Elemak stand nun dicht hinter Nafai und richtete den Pulsator auf dessen Rücken. »Knie nieder, kleiner Bruder.«
Nafai kniete nicht, aber wie aus einem Reflex machte Meb dazu Anstalten.
»Du doch nicht, du Narr. Njef.«
»Der zum Tode Verurteilte«, sagte Nafai.
»Ja, du, kleiner Bruder. Knie nieder.«
»Wenn du den Pulsator benutzen willst, sterbe ich lieber stehend.«
»Mach nicht so ein Schauspiel daraus«, sagte Elemak. »Ich will deine Hände an deine Füße binden, also knie nieder.«
Langsam und behutsam sank Nafai zuerst auf ein Knie, dann auf beide.

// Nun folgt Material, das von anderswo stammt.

(** X4.  The constructor of [BlackScholes] returns the pricer exactly when
    spot, strike, maturity and volatility are each a NaN or greater than
    zero: a NaN passes the test [<= 0] as a positive number does. *)
Theorem BlackScholes_new_accepts (S K r T_mat sigma : float) :
  BlackScholes_new S K r T_mat sigma
  = inr {| S_ := S; K_ := K; r_ := r; T_ := T_mat; sigma_ := sigma |}
  <-> (isnan S = true \/ PrimFloat.ltb 0 S = true) /\
      (isnan K = true \/ PrimFloat.ltb 0 K = true) /\
      (isnan T_mat = true \/ PrimFloat.ltb 0 T_mat = true) /\
      (isnan sigma = true \/ PrimFloat.ltb 0 sigma = true).
Proof.
  rewrite <- !leb_0_false. unfold BlackScholes_new, throw, ret.
  cbn [leb of_int binary64]. change (float_of_int 0) with 0%float.
  destruct (PrimFloat.leb S 0), (PrimFloat.leb K 0), (PrimFloat.leb T_mat 0),
           (PrimFloat.leb sigma 0);
    simpl; split; intros; try tauto; try congruence; intuition congruence.
Qed.

(** X5.  The constructor of [EWMAVolatility] returns the estimator exactly
    when lambda is a NaN or lies strictly between zero and one. *)
Theorem EWMAVolatility_new_accepts (lambda : float) :
  EWMAVolatility_new lambda = inr {| lambda_ := lambda |}
  <-> isnan lambda = true \/
      (PrimFloat.ltb 0 lambda = true /\ PrimFloat.ltb lambda 1 = true).
Proof.
  unfold EWMAVolatility_new, throw, ret.
  cbn [leb of_int binary64]. change (float_of_int 0) with 0%float.
  change (float_of_int 1) with 1%float.
  pose proof (leb_0_false lambda) as H0. pose proof (leb_1_false lambda) as H1.
  destruct (PrimFloat.leb lambda 0), (PrimFloat.leb 1 lambda); simpl;
    split; intros H; try discriminate; try reflexivity.
  - exfalso. destruct H0 as [_ H0].
    destruct H as [H|[Ha Hb]]; [specialize (H0 (or_introl H))
                               |specialize (H0 (or_intror Ha))]; discriminate.
  - exfalso. destruct H0 as [_ H0].
    destruct H as [H|[Ha Hb]]; [specialize (H0 (or_introl H))
                               |specialize (H0 (or_intror Ha))]; discriminate.
  - exfalso. destruct H1 as [_ H1].
    destruct H as [H|[Ha Hb]]; [specialize (H1 (or_introl H))
                               |specialize (H1 (or_intror Hb))]; discriminate.
  - destruct H0 as [H0 _], H1 as [H1 _].
    destruct (H0 eq_refl) as [Hx|Hx]; [now left|].
    destruct (H1 eq_refl) as [Hy|Hy]; [now left|]. right. split; assumption.
Qed.

Lemma EWMAVolatility_accepted (lambda : float) (w : EWMAVolatility) :
  EWMAVolatility_new lambda = inr w ->
  w = {| lambda_ := lambda |} /\
  (isnan lambda = true \/
   (PrimFloat.ltb 0 lambda = true /\ PrimFloat.ltb lambda 1 = true)).
Proof.
  unfold EWMAVolatility_new, throw, ret.
  cbn [leb of_int binary64]. change (float_of_int 0) with 0%float.
  change (float_of_int 1) with 1%float.
  destruct (PrimFloat.leb lambda 0) eqn:H0; [discriminate|].
  destruct (PrimFloat.leb 1 lambda) eqn:H1; [discriminate|].
  cbn. intros H. injection H as <-. split; [reflexivity|].
  apply leb_0_false in H0. apply leb_1_false in H1.
  destruct H0 as [H0|H0]; [now left|]. destruct H1 as [H1|H1]; [now left|].
  right. split; assumption.
Qed.

(** ** The signs of the Greeks in binary64 *)

Section Divisors.
Local Open Scope Z_scope.

Lemma positive_or_nan_divisor (p : float) :
  isnan p = true \/ PrimFloat.ltb 0 p = true ->
  sf_divisor_or_nan (Prim2SF p) = true.
Proof.
  unfold isnan. rewrite ltb_spec. unfold SFltb.
  replace (Prim2SF 0) with (S754_zero false) by reflexivity.
  destruct (Prim2SF p) as [s|s| |s m e]; simpl; try destruct s; simpl;
    intros [H|H]; congruence.
Qed.

Lemma divisor_nonneg x :
  sf_divisor_or_nan x = true -> sf_nonneg_or_nan x = true.
Proof. destruct x as [s|s| |s m e]; try destruct s; simpl; congruence. Qed.

Lemma SFmul_divisor x y :
  sf_divisor_or_nan x = true -> sf_divisor_or_nan y = true ->
  sf_divisor_or_nan (SF64mul x y) = true.
Proof.
  destruct x as [sx|sx| |sx mx ex], y as [sy|sy| |sy my ey];
    try (destruct sx; try discriminate); try (destruct sy; try discriminate);
    try reflexivity; intros _ _.
  cbn [SF64mul SFmul xorb].
  pose proof (binary_round_aux_shape false (Zpos (mx * my)) (ex + ey) loc_Exact
                ltac:(lia)) as H.
  destruct (binary_round_aux _ _ _ _ _ _) as [s|s| |s m e];
    try contradiction; subst s; reflexivity.
Qed.

Lemma SFsqrt_divisor x :
  sf_divisor_or_nan x = true -> sf_divisor_or_nan (SF64sqrt x) = true.
Proof.
  destruct x as [sx|sx| |sx mx ex];
    try (destruct sx; try discriminate); try reflexivity; intros _.
  cbn [SF64sqrt SFsqrt].
  pose proof (SFsqrt_core_nonneg mx ex) as Hq.
  destruct (SFsqrt_core_binary prec emax (Zpos mx) ex) as [[mz ez] lz].
  cbn [fst] in Hq.
  pose proof (binary_round_aux_shape false mz ez lz Hq) as H.
  destruct (binary_round_aux _ _ _ _ _ _) as [s|s| |s m e];
    try contradiction; subst s; reflexivity.
Qed.

Lemma SFdiv_nn_or_nan x y :
  sf_nonneg_or_nan x = true -> sf_divisor_or_nan y = true ->
  sf_nonneg_or_nan (SF64div x y) = true.
Proof.
  intros Hx Hy. destruct y as [sy|sy| |sy my ey] eqn:Ey.
  - apply SFdiv_nn; assumption.
  - apply SFdiv_nn; assumption.
  - destruct x; reflexivity.
  - apply SFdiv_nn; assumption.
Qed.

End Divisors.

Lemma normalPDF_nn (cmath : Cmath float) (x : float) :
  (forall y : float, isnan (exp y) = true \/ PrimFloat.leb 0 (exp y) = true) ->
  sf_nonneg_or_nan (Prim2SF (normalPDF x)) = true.
Proof.
  intros Hexp.
  unfold normalPDF, M_PI. cbn [div mul sqrt lit binary64]. rewrite div_spec.
  apply SFdiv_nn; [apply nonneg_or_nan_spec, Hexp|].
  vm_compute. reflexivity.
Qed.

(** X7.  In binary64, for every <cmath> whose [exp] returns a NaN or a value
    that is at least zero, gamma and vega of a constructed pricer are each a
    NaN or at least zero: the density is not negative and the divisor
    S * sigma * sqrt(T) of gamma is a NaN, +0, positive or plus infinity. *)
Theorem gamma_vega_nonnegative_binary64
    (cmath : Cmath float) (S K r T_mat sigma : float) (bs : BlackScholes) :
  (forall x : float, isnan (exp x) = true \/ PrimFloat.leb 0 (exp x) = true) ->
  BlackScholes_new S K r T_mat sigma = inr bs ->
  (isnan (gamma bs) = true \/ PrimFloat.leb 0 (gamma bs) = true) /\
  (isnan (vega bs) = true \/ PrimFloat.leb 0 (vega bs) = true).
Proof.
  intros Hexp Hnew.
  assert (Hacc : bs = {| S_ := S; K_ := K; r_ := r; T_ := T_mat; sigma_ := sigma |}
                 /\ (isnan S = true \/ PrimFloat.ltb 0 S = true)
                 /\ (isnan T_mat = true \/ PrimFloat.ltb 0 T_mat = true)
                 /\ (isnan sigma = true \/ PrimFloat.ltb 0 sigma = true)).
  { revert Hnew. rewrite <- !leb_0_false. unfold BlackScholes_new, throw, ret.
    cbn [leb of_int binary64]. change (float_of_int 0) with 0%float.
    destruct (PrimFloat.leb S 0), (PrimFloat.leb K 0), (PrimFloat.leb T_mat 0),
             (PrimFloat.leb sigma 0); cbn; intros H; try discriminate.
    injection H as <-. auto. }
  destruct Hacc as (-> & HS & HT & Hsig).
  apply positive_or_nan_divisor in HS, HT, Hsig.
  pose proof (fun x => normalPDF_nn cmath x Hexp) as Hpdf.
  rewrite <- !nonneg_or_nan_spec. unfold gamma, vega. cbn [S_ T_ sigma_].
  cbn [div mul sqrt binary64]. split.
  - rewrite div_spec, !mul_spec, sqrt_spec.
    apply SFdiv_nn_or_nan; [apply Hpdf|].
    apply SFmul_divisor; [apply SFmul_divisor; assumption|].
    now apply SFsqrt_divisor.
  - rewrite !mul_spec, sqrt_spec.
    apply SFmul_nn; [apply SFmul_nn; [now apply divisor_nonneg|apply Hpdf]|].
    apply SFsqrt_nn. now apply divisor_nonneg.
Qed.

»Setz dich auf den Hintern«, sagte Elemak. »Die Füße flach auf den Boden. Ja, so. Nun zieh die Enden des Seils zwischen seinen Knöcheln hindurch, Meb, dann nach oben und über seine Beine, und binde sie zusammen — vor seinen Handgelenken, ja, genau so, damit er den Knoten nicht mit den Fingern erreichen kann. Sehr gut. Spürst du etwas in deinen Händen, Nafai?«
»Nur das Pochen meines Blutes, das versucht, an den Tauen um meine Gelenke vorbeizukommen.«
»Stricke, nicht Taue, Nafai, aber sie könnten genauso gut aus Stahl sein.«
»Du schneidest nicht mein Blut ab, Elemak, sondern dein eigenes«, sagte Nafai. »Denn dein Blut wird auf der Erde unbekannt sein, während das meine tausend Generationen lang weiterleben wird.«
»Das reicht«, sagte Elemak.
»Ich sage, was mir paßt«, erwiderte Nafai, »denn du hast dich schon entschlossen, mich zu töten. Was sollte sich ändern, wenn ich jetzt die Wahrheit sage? Muß ich befürchten, daß du mich trittst oder bespuckst, wenn ich dem Tod schon ins Antlitz schaue?«
»Wenn du versuchst; mich zu provozieren und dazu zu bringen, dich zu erschießen, muß ich dich enttäuschen. Ich habe es der Herrin Rasa versprochen, und ich werde mein Wort halten.«
Aber Luet sah, daß Nafais Worte Wirkung zeigten. Die Spannung in der Gruppe wurde immer stärker, und es war klar, daß alle anderen der Meinung waren, die eigentliche und letzte Auseinandersetzung zwischen ihnen stünde noch bevor, auch wenn Elemak der Ansicht war, er habe bereits gewonnen.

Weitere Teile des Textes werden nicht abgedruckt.